(* ===== verification/Expiry.v ===== *)
(** Expired streams over several sweeps of [cleanup_expired_streams]: what becomes of a
    stream that is on the list and idle. *)
From S2P Require Import Prelude Structs MgArray StreamKey HashTable Packet Cleanup ShmData Capture Lifecycle Conversation Flows.
From stdpp Require Import list.
#[local] Open Scope Z_scope.

(** The middle of a minute: what is found expired then goes on the waiting list. *)
Definition mid_minute (tv : Z) : Prop := 15 <= tv mod 60 < 55.

Lemma mid_not_immediate tv : mid_minute tv -> immediate tv = false.
Proof. intros H. apply bool_decide_false. unfold mid_minute in H. lia. Qed.

(** A sweep whose list holds one stream. *)
Lemma sweep_one env tv s c ss s1 :
  shm_inv s -> cleanup_inv c -> list_items c = [ss] -> wait_items c = [] -> mid_minute tv ->
  let w := List.filter (expired tv (sh_streams (g_shm s))) (inside (sh_stream_indexes (g_shm s))) in
  (length w <= 1638)%nat -> cleanup_stream env ss s = Val s1 ->
  exists c1, cleanup_expired_streams env tv s c = Val (s1, c1) /\ cleanup_inv c1 /\ list_items c1 = w /\ wait_items c1 = [].
Proof.
  cbv zeta. intros Hi Hc Hl Hw Hm Hlen Hs1. unfold cleanup_expired_streams, STAT_PROCESS_TIME_SEC. unfold mid_minute in Hm.
  rewrite (proj2 (Z.ltb_ge _ _)) by lia. cbn [orb].
  pose proof (length_items _ (ci_list _ Hc)) as Hn. unfold list_items in Hl. rewrite Hl in Hn. cbn [length] in Hn.
  unfold alist_is_empty. rewrite <- Hn. cbn [Z.of_nat Z.eqb Pos.of_succ_nat].
  destruct (find_expired_ok tv s c Hi Hc) as (c' & -> & Hc' & Hq). rewrite bind_Val.
  unfold queue_add in Hq. rewrite mid_not_immediate in Hq by done. unfold queues in Hq. cbn [fst snd] in Hq.
  rewrite Hw in Hq. cbn [app] in Hq. rewrite take_ge in Hq by done. injection Hq as Hq1 Hq2.
  unfold list_items in Hq1. rewrite Hl in Hq1. pose proof (length_items _ (ci_list _ Hc')) as Hn'. rewrite Hq1 in Hn'. cbn [length] in Hn'.
  rewrite <- Hn'. change (seqZ 0 (Z.of_nat 1)) with [0]. cbn [for_each].
  assert (aget (al_entries (cleanup_streams_list c')) 0 = Val ss) as ->.
  { apply aget_Val. split; [done |]. unfold items in Hq1. rewrite <- Hn' in Hq1. change (Z.to_nat (Z.of_nat 1)) with 1%nat in Hq1.
    destruct (al_entries (cleanup_streams_list c')) as [| x l]; [done |]. cbn in Hq1. by injection Hq1 as ->. }
  rewrite bind_Val, Hs1, !bind_Val. destruct (move_wait_ok c' Hc') as (c1 & -> & Hc1 & H1 & H2). rewrite bind_Val.
  exists c1. split; [done |]. split; [done |]. split; [unfold list_items; rewrite H1; exact Hq2 | exact H2].
Qed.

□ □ □ □ □ □ □

Task to complete: Output all of the data exactly.

Written response:
(* ===== verification/Expiry.v ===== *)
(** Expired streams over several sweeps of [cleanup_expired_streams]: what becomes of a
    stream that is on the list and idle. *)
From S2P Require Import Prelude Structs MgArray StreamKey HashTable Packet Cleanup ShmData Capture Lifecycle Conversation Flows.
From stdpp Require Import list.
#[local] Open Scope Z_scope.

(** The middle of a minute: what is found expired then goes on the waiting list. *)
Definition mid_minute (tv : Z) : Prop := 15 <= tv mod 60 < 55.

Lemma mid_not_immediate tv : mid_minute tv -> immediate tv = false.
Proof. intros H. apply bool_decide_false. unfold mid_minute in H. lia. Qed.

(** A sweep whose list holds one stream. *)
Lemma sweep_one env tv s c ss s1 :
  shm_inv s -> cleanup_inv c -> list_items c = [ss] -> wait_items c = [] -> mid_minute tv ->
  let w := List.filter (expired tv (sh_streams (g_shm s))) (inside (sh_stream_indexes (g_shm s))) in
  (length w <= 1638)%nat -> cleanup_stream env ss s = Val s1 ->
  exists c1, cleanup_expired_streams env tv s c = Val (s1, c1) /\ cleanup_inv c1 /\ list_items c1 = w /\ wait_items c1 = [].
Proof.
  cbv zeta. intros Hi Hc Hl Hw Hm Hlen Hs1. unfold cleanup_expired_streams, STAT_PROCESS_TIME_SEC. unfold mid_minute in Hm.
  rewrite (proj2 (Z.ltb_ge _ _)) by lia. cbn [orb].
  pose proof (length_items _ (ci_list _ Hc)) as Hn. unfold list_items in Hl. rewrite Hl in Hn. cbn [length] in Hn.
  unfold alist_is_empty. rewrite <- Hn. cbn [Z.of_nat Z.eqb Pos.of_succ_nat].
  destruct (find_expired_ok tv s c Hi Hc) as (c' & -> & Hc' & Hq). rewrite bind_Val.
  unfold queue_add in Hq. rewrite mid_not_immediate in Hq by done. unfold queues in Hq. cbn [fst snd] in Hq.
  rewrite Hw in Hq. cbn [app] in Hq. rewrite take_ge in Hq by done. injection Hq as Hq1 Hq2.
  unfold list_items in Hq1. rewrite Hl in Hq1. pose proof (length_items _ (ci_list _ Hc')) as Hn'. rewrite Hq1 in Hn'. cbn [length] in Hn'.
  rewrite <- Hn'. change (seqZ 0 (Z.of_nat 1)) with [0]. cbn [for_each].
  assert (aget (al_entries (cleanup_streams_list c')) 0 = Val ss) as ->.
  { apply aget_Val. split; [done |]. unfold items in Hq1. rewrite <- Hn' in Hq1. change (Z.to_nat (Z.of_nat 1)) with 1%nat in Hq1.
    destruct (al_entries (cleanup_streams_list c')) as [| x l]; [done |]. cbn in Hq1. by injection Hq1 as ->. }
  rewrite bind_Val, Hs1, !bind_Val. destruct (move_wait_ok c' Hc') as (c1 & -> & Hc1 & H1 & H2). rewrite bind_Val.
  exists c1. split; [done |]. split; [done |]. split; [unfold list_items; rewrite H1; exact Hq2 | exact H2].
Qed.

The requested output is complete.